We just keep letting more killers have more and more-powerful guns, arming more cops with more weapons of war, and burying more innocent bodies. Accepting that and moving on does not make me feel strong.
Now, how about we rise up and stop it?
There's nothing more wholesome, I discovered while reading this article, than a team of senior-citizen gangsters getting boat-raced in softball by the local parent-teacher association. Dooley and Ueno did a great job of capturing how social changes changed the gangsters' lifestyle, how leaving the yakuza didn't necessarily mean leaving old habits behind, and the damage that life did to some men with plenty of visible and invisible scars.
Harrington is a McSweeney's regular, a columnist with all the big bylines, an award-winning author of four books, and a copywriter/creative director. All that writing experience, it's no surprise, adds up to a devastatingly funny endorsement of not writing.
Sheeeeeeeeesh.
"How Deadlifts Helped Me Accept My Body," by David Dennis Jr., for Andscape
[CW: body image stuff]
Dennis is an Andscape senior writer, author of "The Movement Made Us," and a great Twitter follow. Like me and many others who turned 40 somewhere around the Lockdown Times, he realized his body needed more love than he was giving it.
For me, ADHD treatment and the fun of playing soccer kick-started a fitness regimen that has me loving how I look and feel for the first time in my life. For Dennis, the it's the challenge and thrill of moving what feels like an unmovable amount of weight.

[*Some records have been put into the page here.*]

(** ** What a deletion touches *)

Lemma removed_only_refl P fs : removed_only P fs fs.
Proof. intros q. by left. Qed.

Lemma removed_only_trans P Q fs1 fs2 fs3 :
  removed_only P fs1 fs2 → removed_only Q fs2 fs3 →
  removed_only (λ q, P q ∨ Q q) fs1 fs3.
Proof.
  intros H12 H23 q. destruct (H23 q) as [->|[-> ?]]; [|by auto].
  destruct (H12 q) as [->|[-> ?]]; auto.
Qed.

Lemma removed_only_mono (P Q : Path → Prop) fs fs' :
  (∀ q, P q → Q q) → removed_only P fs fs' → removed_only Q fs fs'.
Proof. intros HPQ H q. destruct (H q) as [?|[? ?]]; auto. Qed.

Lemma removed_only_delete fs p : removed_only (λ q, q = p) fs (delete p fs).
Proof.
  intros q. destruct (decide (p = q)) as [->|Hne].
  - right. by rewrite lookup_delete_eq.
  - left. by rewrite lookup_delete_ne.
Qed.

Lemma unlink_frame fs p : removed_only (λ q, q = p) fs (unlink fs p).1.
Proof.
  unfold unlink. destruct (fs !! p) as [[[content size|] ? [e|] ?]|];
    simpl; try apply removed_only_refl.
  apply removed_only_delete.
Qed.

Lemma remove_entries_frame l : ∀ fs,
  removed_only (λ q, q ∈ l.*1) fs (remove_entries l fs).1.
Proof.
  induction l as [|[p n] l IH]; intros fs; simpl.
  { apply removed_only_refl. }
  destruct (remove_error n); [apply removed_only_refl|].
  eapply removed_only_mono;
    [|exact (removed_only_trans _ _ _ _ _ (removed_only_delete fs p) (IH _))].
  intros q [->|?]; [apply list_elem_of_here|by apply list_elem_of_further].
Qed.

Lemma rmtree_frame fs p :
  removed_only (λ q, p `prefix_of` q) fs (rmtree fs p).1.
Proof.
  unfold rmtree. destruct (fs !! p) as [n|]; [|apply removed_only_refl].
  eapply removed_only_mono; [|apply remove_entries_frame].
  intros q. rewrite fmap_app, elem_of_app, list_elem_of_fmap.
  intros [([q' n'] & -> & Hq)|Hq%list_elem_of_singleton]; [|by subst].
  apply elem_of_map_to_list, map_lookup_filter_Some in Hq as [_ [Hq _]].
  done.
Qed.

Lemma remove_frame fs p :
  removed_only (λ q, p `prefix_of` q) fs (remove fs p).1.
Proof.
  unfold remove. destruct (is_file fs p); [|apply rmtree_frame].
  eapply removed_only_mono; [|apply unlink_frame]. by intros q ->.
Qed.

Lemma delete_path_frame dry_run fs bytes p :
  removed_only (λ q, p `prefix_of` q) fs (delete_path dry_run fs bytes p).1.1.
Proof.
  unfold delete_path. destruct (negb _); [apply removed_only_refl|].
  destruct (measure fs p) as [e|size]; [apply removed_only_refl|].
  destruct dry_run; [apply removed_only_refl|].
  pose proof (remove_frame fs p) as Hrm.
  by destruct (remove fs p) as [fs' [e|]].
Qed.

Lemma delete_paths_frame dry_run paths : ∀ fs bytes,
  removed_only (below paths) fs (delete_paths dry_run fs bytes paths).1.1.
Proof.
  induction paths as [|[p desc] paths IH]; intros fs bytes; simpl.
  { apply removed_only_refl. }
  pose proof (delete_path_frame dry_run fs bytes p) as Hp.
  destruct (delete_path dry_run fs bytes p) as [[fs' bytes'] [e|]]; simpl in *.
  - eapply removed_only_mono; [|done]. intros q Hq. exists p.
    split; [apply list_elem_of_here|done].
  - eapply removed_only_mono;
      [|exact (removed_only_trans _ _ _ _ _ Hp (IH fs' bytes'))].
    intros q [Hq|(p' & Hp' & Hq)].
    + exists p. split; [apply list_elem_of_here|done].
    + exists p'. split; [by apply list_elem_of_further|done].
Qed.

Lemma uninstall_game_removed_only fs g dry_run :
  removed_only (below (get_game_paths fs g)) fs (uninstall_game fs g dry_run).1.
Proof.
  unfold uninstall_game.
  pose proof (delete_paths_frame dry_run (get_game_paths fs g) fs 0) as H.
  by destruct (delete_paths _ _ _ _) as [[fs' bytes] [e|]].
Qed.



(** ** Failures *)

Lemma delete_paths_app dry_run pre rest : ∀ fs bytes,
  delete_paths dry_run fs bytes (pre ++ rest) =
  match delete_paths dry_run fs bytes pre with
  | (fs1, bytes1, None) => delete_paths dry_run fs1 bytes1 rest
  | raised => raised
  end.
Proof.
  induction pre as [|[p desc] pre IH]; intros fs bytes; simpl; [done|].
  destruct (delete_path dry_run fs bytes p) as [[fs' bytes'] [e|]]; [done|].
  apply IH.
Qed.

Lemma uninstall_games_cons fs g rest dry_run :
  results (uninstall_games fs (g :: rest) dry_run).2 =
  (uninstall_game fs g dry_run).2 ::
  results (uninstall_games (uninstall_game fs g dry_run).1 rest dry_run).2.
Proof.
  unfold uninstall_games. rewrite uninstall_loop_cons.
  by destruct (uninstall_loop dry_run _ rest []) as [fs' rs].
Qed.



(** ** Dry run against live run *)

Lemma agree_on_mono (P Q : Path → Prop) fs1 fs2 :
  (∀ q, Q q → P q) → agree_on P fs1 fs2 → agree_on Q fs1 fs2.
Proof. intros HQP H q Hq. by apply H, HQP. Qed.

Lemma agree_on_exists fs1 fs2 p :
  agree_on (λ q, p `prefix_of` q) fs1 fs2 →
  path_exists fs1 p = path_exists fs2 p.
Proof. intros H. unfold path_exists. by rewrite (H p). Qed.

Lemma agree_on_is_file fs1 fs2 p :
  agree_on (λ q, p `prefix_of` q) fs1 fs2 → is_file fs1 p = is_file fs2 p.
Proof. intros H. unfold is_file. by rewrite (H p). Qed.

Lemma agree_on_descendants fs1 fs2 p :
  agree_on (λ q, p `prefix_of` q) fs1 fs2 →
  descendants fs1 p = descendants fs2 p.
Proof.
  intros H. apply map_eq. intros q. apply option_eq. intros n.
  unfold descendants. rewrite !map_lookup_filter_Some. simpl.
  split; intros [Hq [Hp Hne]]; (split; [|done]).
  - by rewrite <-H.
  - by rewrite H.
Qed.

Lemma agree_on_measure fs1 fs2 p :
  agree_on (λ q, p `prefix_of` q) fs1 fs2 → measure fs1 p = measure fs2 p.
Proof.
  intros H. unfold measure, stat_size, get_dir_size.
  rewrite (agree_on_is_file _ _ _ H), (agree_on_exists _ _ _ H).
  by rewrite (agree_on_descendants _ _ _ H), (H p).
Qed.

I loved this one.
"A Concerning Trend," by Neil Clarke for Clarkesworld
Clarke is the publisher and editor-in-chief of Clarkesworld Magazine, a renowned outlet for science-fiction and fantasy short fiction, articles, and art. He won the most recent Hugo Award for Best Editor, Short Form, and he's here highlighted a very concerning trend: an exponential explosion in computer-generated story submissions.
I've submitted nine stories to Clarkesworld over the last eight years, all of which were rejected--and that's not surprising, as according to The Submission Grinder, Clarkesworld's historical acceptance rate is a little over 1 percent. But many authors submit there first--not just because of its prestige and pay rate, but because of Clarke's commitment to reading and rejecting stories very quickly.
That's great for authors. But it also gives Clarke a chance to spot new and emerging voices--which, as he explains in this article, is a vital part of the SFF community and ecosystem. But if "AI"-generated garbage starts clogging up slushpiles, it'll be much harder for him and his colleagues to do their already hard work.
I took a break from even attempting to work on either of my novel projects over the incredibly busy holidays and a somehow-even-busier January--a longer-than-intended break that affected Gimme Schalter as well. But with my last bit of in-season football coverage posted at FiveThirtyEight, I'm officially back in Fiction Mode.
I'm attending the upcoming Futurescapes Writer's Workshop at the beginning of March, and polishing my query letter and workshopping excerpt for CODEX 17 has me fully back in the story and world. I am gonna finish (and, hopefully eventually, publish) this freaking book.